Phosphatidylinositol-Dependent Membrane Fusion Induced by a Putative Fusogenic Sequence of Ebola Virus

摘要

The membrane-interacting abilities of three sequences representing the putative fusogenic subdomain of the Ebola virus transmembrane protein have been investigated. In the presence of calcium, the sequence EBOGE (GAAIGLAWIPYFGPAAE) efficiently fused unilamellar vesicles composed of phosphatidylcholine, phosphatidylethanolamine, cholesterol, and phosphatidylinositol (molar ratio, 2:1:1:0.5), a mixture that roughly resembles the lipid composition of the hepatocyte plasma membrane. Analysis of the lipid dependence of the process demonstrated that the fusion activity of EBOGE was promoted by phosphatidylinositol but not by other acidic phospholipids. In comparison, EBOEA (EGAAIGLAWIPYFGPAA) and EBOEE (EGAAIGLAWIPYFGPAAE) sequences, which are similar to EBOGE except that they bear the negatively charged glutamate residue at the N terminus and at both the N and C termini, respectively, induced fusion to a lesser extent. As revealed by binding experiments, the glutamate residue at the N terminus severely impaired peptide-vesicle interaction.

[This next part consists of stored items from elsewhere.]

(* ===== verification/Links.v ===== *)
(** The memory of the linked structures of src/core/nty_queue.h other than the tail queues:
    singly-linked lists (SList.v), singly-linked tail queues (STailQueue.v) and lists
    (DList.v). It has the variables of type [struct type *] (the first field of heads and
    entries) and those of type [struct type **] ([stqh_last], [le_prev]), by the address
    of the structure they are in.

    Chains of entries, and the client language the three refinement theorems share. *)

From S2P Require Export TailQueue.

Record links : Type := Links {
  l_ptr : gmap qaddr ptr;                  (* slh_first, sle_next, stqh_first, ... *)
  l_back : gmap qaddr (option qaddr);      (* stqh_last, le_prev *)
}.

Abbreviation L := (ST links).

(** Reading and writing [*a]. *)
Definition pload (a : option qaddr) : L ptr := λ m,
  match a with
  | None => Err NullDeref
  | Some a => match l_ptr m !! a with None => Err Dangling | Some p => Ok (p, m) end
  end.
Definition pstore (a : option qaddr) (v : ptr) : L unit := λ m,
  match a with
  | None => Err NullDeref
  | Some a =>
      match l_ptr m !! a with
      | None => Err Dangling
      | Some _ => Ok (tt, Links (<[a := v]> (l_ptr m)) (l_back m))
      end
  end.

(** Reading and writing the second field of the structure at [a]. *)
Definition bload (a : option qaddr) : L (option qaddr) := λ m,
  match a with
  | None => Err NullDeref
  | Some a => match l_back m !! a with None => Err Dangling | Some b => Ok (b, m) end
  end.
Definition bstore (a : option qaddr) (v : option qaddr) : L unit := λ m,
  match a with
  | None => Err NullDeref
  | Some a =>
      match l_back m !! a with
      | None => Err Dangling
      | Some _ => Ok (tt, Links (l_ptr m) (<[a := v]> (l_back m)))
      end
  end.

(** Enough for any loop over a list in this memory. *)
Definition l_fuel (m : links) : nat := S (size (l_ptr m)).

(** ** Loops *)

(** [SLIST_NEXT], [STAILQ_NEXT] and [LIST_NEXT]. *)
Definition link_next (x : ptr) : L ptr := pload (elm_ x).

(** The loop of [SLIST_REMOVE] and [STAILQ_REMOVE]. *)
Fixpoint remove_loop (fuel : nat) (elm curelm : ptr) : L ptr :=
  match fuel with
  | O => throw OutOfFuel
  | S fuel =>
      n ← link_next curelm;
      if decide (n = elm) then mret curelm
      else curelm ← link_next curelm; remove_loop fuel elm curelm
  end.

(** The loops give the elements their bodies were run on. *)
Fixpoint foreach_loop (body : addr → L unit) (fuel : nat) (var : ptr) : L (list addr) :=
  match fuel with
  | O => throw OutOfFuel
  | S fuel =>
      match var with
      | None => mret []
      | Some x =>
          body x;; var ← link_next var; l ← foreach_loop body fuel var; mret (x :: l)
      end
  end.
Fixpoint foreach_safe_loop (body : addr → L unit) (fuel : nat) (var : ptr) : L (list addr) :=
  match fuel with
  | O => throw OutOfFuel
  | S fuel =>
      match var with
      | None => mret []
      | Some x =>
          tvar ← link_next var; body x;;
          l ← foreach_safe_loop body fuel tvar; mret (x :: l)
      end
  end.
(** ** Symbolic execution *)

Lemma wp_pload a p (P : ptr → links → Prop) m :
  l_ptr m !! a = Some p → P p m → wp (pload (Some a)) P m.
Proof. unfold wp, pload. by intros ->. Qed.

Lemma wp_bload a b (P : option qaddr → links → Prop) m :
  l_back m !! a = Some b → P b m → wp (bload (Some a)) P m.
Proof. unfold wp, bload. by intros ->. Qed.

Lemma wp_pstore a v (P : unit → links → Prop) m :
  is_Some (l_ptr m !! a) → P tt (Links (<[a := v]> (l_ptr m)) (l_back m)) →
  wp (pstore (Some a) v) P m.
Proof. unfold wp, pstore. by intros [? ->]. Qed.

Lemma wp_bstore a v (P : unit → links → Prop) m :
  is_Some (l_back m !! a) → P tt (Links (l_ptr m) (<[a := v]> (l_back m))) →
  wp (bstore (Some a) v) P m.
Proof. unfold wp, bstore. by intros [? ->]. Qed.

Lemma insert_keeps {V} (p : gmap qaddr V) a b v : is_Some (p !! a) → is_Some (<[b := v]> p !! a).
Proof. rewrite lookup_insert_is_Some. destruct (decide (b = a)); auto. Qed.

(** Lookups in a memory that was written to. *)
Ltac l_lookup :=
  cbn [l_ptr l_back];
  first
    [ eassumption
    | apply lookup_insert_eq
    | (etransitivity; [apply lookup_insert_ne; solve_qne|l_lookup]) ].
Ltac l_alloc :=
  cbn [l_ptr l_back];
  first [ eassumption | (eexists; l_lookup) | (apply insert_keeps; l_alloc) ].

Ltac l_step :=
  cbn [hd elm_ fmap option_fmap option_map];
  match goal with
  | |- wp (mbind _ _) _ _ => apply wp_bind
  | |- wp (mret _) _ _ => apply wp_ret
  | |- wp (gets _) _ _ => apply wp_gets
  | |- wp (if decide (NULL = NULL) then _ else _) _ _ => rewrite decide_True by done
  | |- wp (if decide (Some _ = NULL) then _ else _) _ _ => rewrite decide_False by done
  | |- wp (pload (Some _)) _ _ => eapply wp_pload; [solve [l_lookup]|]
  | |- wp (bload (Some _)) _ _ => eapply wp_bload; [solve [l_lookup]|]
  | |- wp (pstore (Some _) _) _ _ => eapply wp_pstore; [solve [l_alloc]|]
  | |- wp (bstore (Some _) _) _ _ => eapply wp_bstore; [solve [l_alloc]|]
  end.
Ltac l_steps := repeat l_step.

(** ** Chains *)

(** From the pointer at [a], through the entries of [l], to [z]. *)
Fixpoint cseg (p : gmap qaddr ptr) (a : qaddr) (l : list addr) (z : ptr) : Prop :=
  match l with
  | [] => p !! a = Some z
  | x :: l => p !! a = Some (Some x) ∧ cseg p (QElm x) l z
  end.

Lemma cseg_hd p a l z : cseg p a l z → p !! a = Some (hd l z).
Proof. destruct l; [done|by intros []]. Qed.

Lemma cseg_app p a l1 l2 z :
  cseg p a (l1 ++ l2) z ↔ cseg p a l1 (hd l2 z) ∧ cseg p (end_of a l1) l2 z.
Proof.
  revert a; induction l1 as [|x l1 IH]; intros a; simpl; [|rewrite IH; naive_solver].
  split; [|naive_solver]. intros Hc. split; [by apply cseg_hd|done].
Qed.

Lemma cseg_end p a l z : cseg p a l z → p !! end_of a l = Some z.
Proof. rewrite <- (app_nil_r l) at 1. by intros [_ Hc]%cseg_app. Qed.

Lemma cseg_elem p a l1 x l2 z :
  cseg p a (l1 ++ x :: l2) z → p !! end_of a l1 = Some (Some x) ∧ p !! QElm x = Some (hd l2 z).
Proof. intros [_ [? ?%cseg_hd]]%cseg_app. done. Qed.

Lemma cseg_alloc p a l z x : cseg p a l z → x ∈ l → is_Some (p !! QElm x).
Proof. intros Hc (l1 & l2 & ->)%list_elem_of_split. apply cseg_elem in Hc as [_ ?]. by eexists. Qed.

(** The chain entered from elsewhere, in another memory. *)
Lemma cseg_start p p' a a' l z :
  cseg p a l z → p' !! a' = Some (hd l z) → (∀ x, x ∈ l → p' !! QElm x = p !! QElm x) →
  cseg p' a' l z.
Proof.
  revert a a'; induction l as [|x l IH]; intros a a'; [done|]. simpl.
  intros [_ Hc] Ha He. split; [done|]. apply (IH (QElm x)); [done| |set_solver].
  rewrite He by set_solver. by apply cseg_hd.
Qed.

(** The last pointer of the chain, redirected. *)
Lemma cseg_redirect p a l z z' :
  cseg p a l z → NoDup l → a ∉ QElm <$> l → cseg (<[end_of a l := z']> p) a l z'.
Proof.
  revert a; induction l as [|x l IH]; intros a; simpl; [intros; apply lookup_insert_eq|].
  rewrite NoDup_cons. intros [Ha Hc] [Hx Hnd] Hn. split.
  - rewrite lookup_insert_ne; [done|]. intros He.
    destruct l as [|y l _] using rev_ind; simpl in He; [set_solver|].
    rewrite end_of_snoc in He. set_solver.
  - apply IH; [done..|]. by apply notin_fmap_QElm.
Qed.

Lemma end_of_head h l x : x ∉ l → end_of (QHead h) l ≠ QElm x.
Proof.
  intros Hx He. destruct l as [|y l _] using rev_ind; [done|]. rewrite end_of_snoc in He.
  set_solver.
Qed.

Lemma QHead_notin h (l : list addr) : QHead h ∉ QElm <$> l.
Proof. by intros (x & ? & _)%list_elem_of_fmap. Qed.

(** Insertion and removal at any place. *)
Lemma cseg_insert p h l1 x l2 :
  cseg p (QHead h) (l1 ++ l2) NULL → NoDup (l1 ++ l2) → x ∉ l1 ++ l2 →
  cseg (<[end_of (QHead h) l1 := Some x]> (<[QElm x := hd l2 NULL]> p)) (QHead h) (l1 ++ x :: l2) NULL.
Proof.
  intros Hc Hnd Hx. apply cseg_app in Hc as [H1 H2]. apply notin_app in Hx as [Hx1 Hx2].
  pose proof (end_of_head h l1 x Hx1) as Hne. apply NoDup_app in Hnd as (Hn1 & Hd & _).
  apply cseg_app. split.
  - apply (cseg_redirect _ _ _ (hd l2 NULL)); [|done|apply QHead_notin].
    apply (cseg_start p _ (QHead h)); [done| |].
    + rewrite lookup_insert_ne by done. by apply cseg_hd.
    + intros y Hy. rewrite lookup_insert_ne; [done|]. intros [= ->]. done.
  - split; [apply lookup_insert_eq|]. apply (cseg_start p _ _ _ _ _ H2).
    + rewrite lookup_insert_ne by done. apply lookup_insert_eq.
    + intros y Hy. rewrite !lookup_insert_ne; [done| |].
      * intros [= ->]. done.
      * apply end_of_head. intros Hy1. by apply (Hd y).
Qed.

Lemma cseg_remove p h l1 x l2 :
  cseg p (QHead h) (l1 ++ x :: l2) NULL → NoDup (l1 ++ x :: l2) →
  cseg (<[end_of (QHead h) l1 := hd l2 NULL]> p) (QHead h) (l1 ++ l2) NULL.
Proof.
  intros Hc Hnd. apply cseg_app in Hc as [H1 [_ H2]]. apply NoDup_app in Hnd as (Hn1 & Hd & Hn2).
  apply cseg_app. split.
  - by apply (cseg_redirect _ _ _ (Some x)), QHead_notin.
  - apply (cseg_start p _ _ _ _ _ H2); [apply lookup_insert_eq|].
    intros y Hy. rewrite lookup_insert_ne; [done|]. apply end_of_head. set_solver.
Qed.

(** A chain without repetitions is not longer than the memory. *)
Lemma cseg_length p h l z : cseg p (QHead h) l z → NoDup l → length l < S (size p).
Proof.
  intros Hc Hnd. apply Nat.lt_succ_r. rewrite <- (length_fmap QElm), <- size_dom.
  rewrite <- (size_list_to_set (C := gset qaddr) (QElm <$> l)).
  - apply subseteq_size. intros a (x & -> & Hx)%elem_of_list_to_set%list_elem_of_fmap.
    apply elem_of_dom. by eapply cseg_alloc.
  - by apply NoDup_fmap_2; [intros ?? [=]|].
Qed.

(** The loop finds the element before [x]. *)
Lemma wp_remove_loop m h l1 y l2 x l3 fuel :
  cseg (l_ptr m) (QHead h) (l1 ++ y :: l2 ++ x :: l3) NULL → NoDup (l1 ++ y :: l2 ++ x :: l3) →
  length l2 < fuel →
  wp (remove_loop fuel (Some x) (Some y)) (λ r m', m' = m ∧ r = last (y :: l2)) m.
Proof.
  revert l1 y fuel. induction l2 as [|z l2 IH]; intros l1 y [|fuel] Hc Hnd Hf; simpl in *; try lia;
    apply cseg_elem in Hc as Hy; destruct Hy as [_ Hy]; simpl in Hy; unfold link_next; l_steps.
  - by rewrite decide_True; [l_steps|].
  - rewrite decide_False.
    2: { intros [= ->]. apply NoDup_app in Hnd as (_ & _ & [_ [Hn _]%NoDup_cons]%NoDup_cons).
      apply Hn, elem_of_app. right. by left. }
    l_steps. eapply wp_mono; [apply (IH (l1 ++ [y]) z); [by rewrite <- app_assoc..|lia]|].
    cbv beta. done.
Qed.

(** ** Traversals *)

(** The body leaves the pointers of the other elements alone. *)
Definition minds_own (l : list addr) (body : addr → L unit) : Prop :=
  ∀ x m, x ∈ l → wp (body x) (λ _ m', ∀ y, y ∈ l → y ≠ x → l_ptr m' !! QElm y = l_ptr m !! QElm y) m.

(** The entries of [l] are linked. *)
Fixpoint linked (p : gmap qaddr ptr) (l : list addr) : Prop :=
  match l with [] => True | x :: l => p !! QElm x = Some (hd l NULL) ∧ linked p l end.

Lemma cseg_linked p a l : cseg p a l NULL → linked p l.
Proof.
  revert a; induction l as [|x l IH]; intros a; [done|]. intros [_ Hc].
  split; [by apply cseg_hd|by eapply IH].
Qed.

Lemma linked_frame p p' l :
  linked p l → (∀ x, x ∈ l → p' !! QElm x = p !! QElm x) → linked p' l.
Proof.
  induction l as [|x l IH]; [done|]. intros [Hx Hl] He. split; [|apply IH; set_solver].
  by rewrite He by set_solver.
Qed.

Lemma wp_foreach_safe_loop l body fuel m :
  linked (l_ptr m) l → NoDup l → minds_own l body → length l < fuel →
  wp (foreach_safe_loop body fuel (hd l NULL)) (λ r _, r = l) m.
Proof.
  revert fuel m; induction l as [|x l IH]; intros [|fuel] m; simpl; try lia.
  { intros. by apply wp_ret. }
  intros [Hx Hl] Hnd Hb Hf. apply NoDup_cons in Hnd as [Hn Hnd]. unfold link_next. l_steps.
  eapply wp_mono; [apply Hb; set_solver|]. cbv beta. intros _ m' Hm'. l_steps.
  eapply wp_mono; [apply (IH fuel m')|].
  - eapply linked_frame; [exact Hl|]. intros y Hy. apply Hm'; set_solver.
  - done.
  - intros y m1 Hy. eapply wp_mono; [apply Hb; set_solver|]. cbv beta. intros _ m2 Hm2 z Hz.
    apply Hm2; set_solver.
  - lia.
  - cbv beta. intros r m2 ->. by l_steps.
Qed.

(** A body that changes no pointer. *)
Definition quiet_body {A} (body : A → L unit) : Prop :=
  ∀ x m, wp (body x) (λ _ m', l_ptr m' = l_ptr m) m.

Lemma wp_foreach_loop l body fuel m :
  linked (l_ptr m) l → quiet_body body → length l < fuel →
  wp (foreach_loop body fuel (hd l NULL)) (λ r m', r = l ∧ l_ptr m' = l_ptr m) m.
Proof.
  revert fuel m; induction l as [|x l IH]; intros [|fuel] m; simpl; try lia.
  { intros. by apply wp_ret. }
  intros [Hx Hl] Hb Hf. unfold link_next. l_steps.
  eapply wp_mono; [apply Hb|]. cbv beta. intros _ m' Hm'. rewrite <- Hm' in *. l_steps.
  eapply wp_mono; [apply (IH fuel m'); [done..|lia]|].
  cbv beta. intros r m2 [-> ?]. by l_steps.
Qed.

(** ** What an operation may touch *)

(** The cells of a head and of the elements of [D]. *)
Definition mine (h : addr) (D : gset addr) (a : qaddr) : Prop :=
  match a with QHead h' => h' = h | QElm x => x ∈ D end.

(** Nothing is allocated or freed, and other cells are as in [F]. *)
Definition within (h : addr) (D : gset addr) (F m : links) : Prop :=
  dom (l_ptr m) = dom (l_ptr F) ∧ dom (l_back m) = dom (l_back F) ∧
  (∀ a, ¬ mine h D a → l_ptr m !! a = l_ptr F !! a ∧ l_back m !! a = l_back F !! a).

Lemma within_refl h D F : within h D F F.
Proof. by split_and!. Qed.

Lemma within_pstore h D F p b a v :
  within h D F (Links p b) → mine h D a → is_Some (p !! a) → within h D F (Links (<[a := v]> p) b).
Proof.
  intros (Hp & Hb & Hs) Ha Hal. split_and!; simpl in *; [|done|].
  - rewrite dom_insert_L, <- Hp. apply elem_of_dom in Hal. set_solver.
  - intros c Hc. rewrite lookup_insert_ne; [by apply Hs|]. by intros ->.
Qed.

In addition, the fusion-competent EBOGE sequence did not associate significantly with vesicles lacking phosphatidylinositol. Tryptophan fluorescence quenching by vesicles containing brominated phospholipids indicated that the EBOGE peptide penetrated to the acyl chain level only when the membranes contained phosphatidylinositol. We conclude that binding and further penetration of the Ebola virus putative fusion peptide into membranes might be governed by the nature of the N-terminal residue and by the presence of phosphatidylinositol in the target membrane. Moreover, since insertion of such a peptide leads to membrane destabilization and fusion, the present data would be compatible with the involvement of this sequence in Ebola virus fusion.